The article analyzes experimentally and theoretically the influence of microscope parameters on the pinhole-assisted Raman depth profiles in uniform and composite refractive media. The main objective is the reliable mapping of deep sample regions. The easiest to interpret results are found with low magnification, low aperture, and small pinholes. Here, the intensities and shapes of the Raman signals are independent of the location of the emitter relative to the sample surface. Theoretically, the results can be well described with a simple analytical equation containing the axial depth resolution of the microscope and the position of the emitter.

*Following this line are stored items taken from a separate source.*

#[export] Instance points_apart_dec n p : Decision (points_apart n p).
Proof. unfold points_apart. apply _. Defined.

Definition parity_point (n i : Z) : Z := u8 (i - n + 1).
Definition data_point (c : nat) : Z := u8 (128 + Z.of_nat c).

Lemma dot_filter {A} (P : A -> Prop) `{forall a, Decision (P a)} (f g : A -> Z) l :
  (forall a, a ∈ l -> ~ P a -> g a = 0) -> dot (map f l) (map g l) = dot (map f (filter P l)) (map g (filter P l)).
Proof.
  induction l as [|a l IH]; intros Hz; [done|]. rewrite filter_cons. cbn [map dot].
  rewrite IH by (intros b Hb; apply Hz; by right). destruct (decide (P a)); [done|].
  by rewrite (Hz a), gfMul_0_r, Z.lxor_0_l by (done || by left).
Qed.

Lemma map_entries x n : length x = n -> map (entry x) (seq 0 n) = x.
Proof.
  intros Hl. apply list_eq. intros j. change (map ?f ?l) with (f <$> l). rewrite list_lookup_fmap.
  destruct (decide (j < n)%nat) as [Hj|Hj].
  - destruct (lookup_lt_is_Some_2 x j ltac:(lia)) as [y Hy]. rewrite lookup_seq_lt by done. simpl.
    by rewrite Hy, (entry_lookup _ _ _ Hy).
  - rewrite (proj2 (lookup_ge_None x j)) by lia. by rewrite lookup_seq_ge by lia.
Qed.

(** As many data columns are missing as parity rows are used. *)
Lemma missing_count n idxs :
  0 <= n -> NoDup idxs -> Forall (fun i => 0 <= i) idxs -> length idxs = Z.to_nat n ->
  length (filter (fun c => Z.of_nat c ∉ idxs) (seq 0 (Z.to_nat n))) = length (filter (fun i => n <= i) idxs).
Proof.
  intros Hn Hnd Hpos Hl. set (s := seq 0 (Z.to_nat n)).
  assert (forall {A} (P : A -> Prop) `{forall a, Decision (P a)} (l : list A),
    length l = length (filter P l) + length (filter (fun a => ~ P a) l))%nat as Hsplit.
  { intros A P HP l. induction l as [|a l IH]; [done|]. rewrite !filter_cons.
    destruct (decide (P a)), (decide (~ P a)); try done; simpl; lia. }
  pose proof (Hsplit nat (fun c => Z.of_nat c ∈ idxs) _ s) as H1. pose proof (Hsplit Z (fun i => n <= i) _ idxs) as H2.
  assert (length s = Z.to_nat n) as Hs by apply length_seq.
  assert (Z.of_nat <$> filter (fun c => Z.of_nat c ∈ idxs) s ≡ₚ filter (fun i => ~ n <= i) idxs) as Hperm.
  { apply list.NoDup_Permutation; [apply (NoDup_fmap_2 Z.of_nat), NoDup_filter, NoDup_seq|by apply NoDup_filter|].
    intros i. rewrite list_elem_of_fmap, list_elem_of_filter. split.
    - intros (c & -> & [Hc Hcs]%list_elem_of_filter). apply elem_of_seq in Hcs. split; [lia|done].
    - intros [Hi Hin]. rewrite Forall_forall in Hpos. specialize (Hpos i Hin). exists (Z.to_nat i).
      split; [lia|]. apply list_elem_of_filter. rewrite Z2Nat.id by lia. split; [done|]. apply elem_of_seq. lia. }
  apply Permutation_length in Hperm. rewrite length_fmap in Hperm. simpl in *. lia.
Qed.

The lower determinable object size is limited to 2–4 μm. If sub-micrometer resolution is desired, high magnification, mostly combined with high aperture, becomes necessary. The signal intensities and shapes depend now in refractive media on the position relative to the sample surface. This aspect is investigated on a number of uniform and stacked polymer layers, 2–160 μm thick, with the best available transparency. The experimental depth profiles are numerically fitted with excellent accuracy by inserting a Gaussian excitation beam of variable waist and fill fraction through the focusing lens area, and by treating the Raman emission with geometric optics as spontaneous isotropic process through the lens and the variable pinhole, respectively. The intersectional area of these two solid angles yields the leading factor in understanding confocal (pinhole-assisted) Raman depth profiles.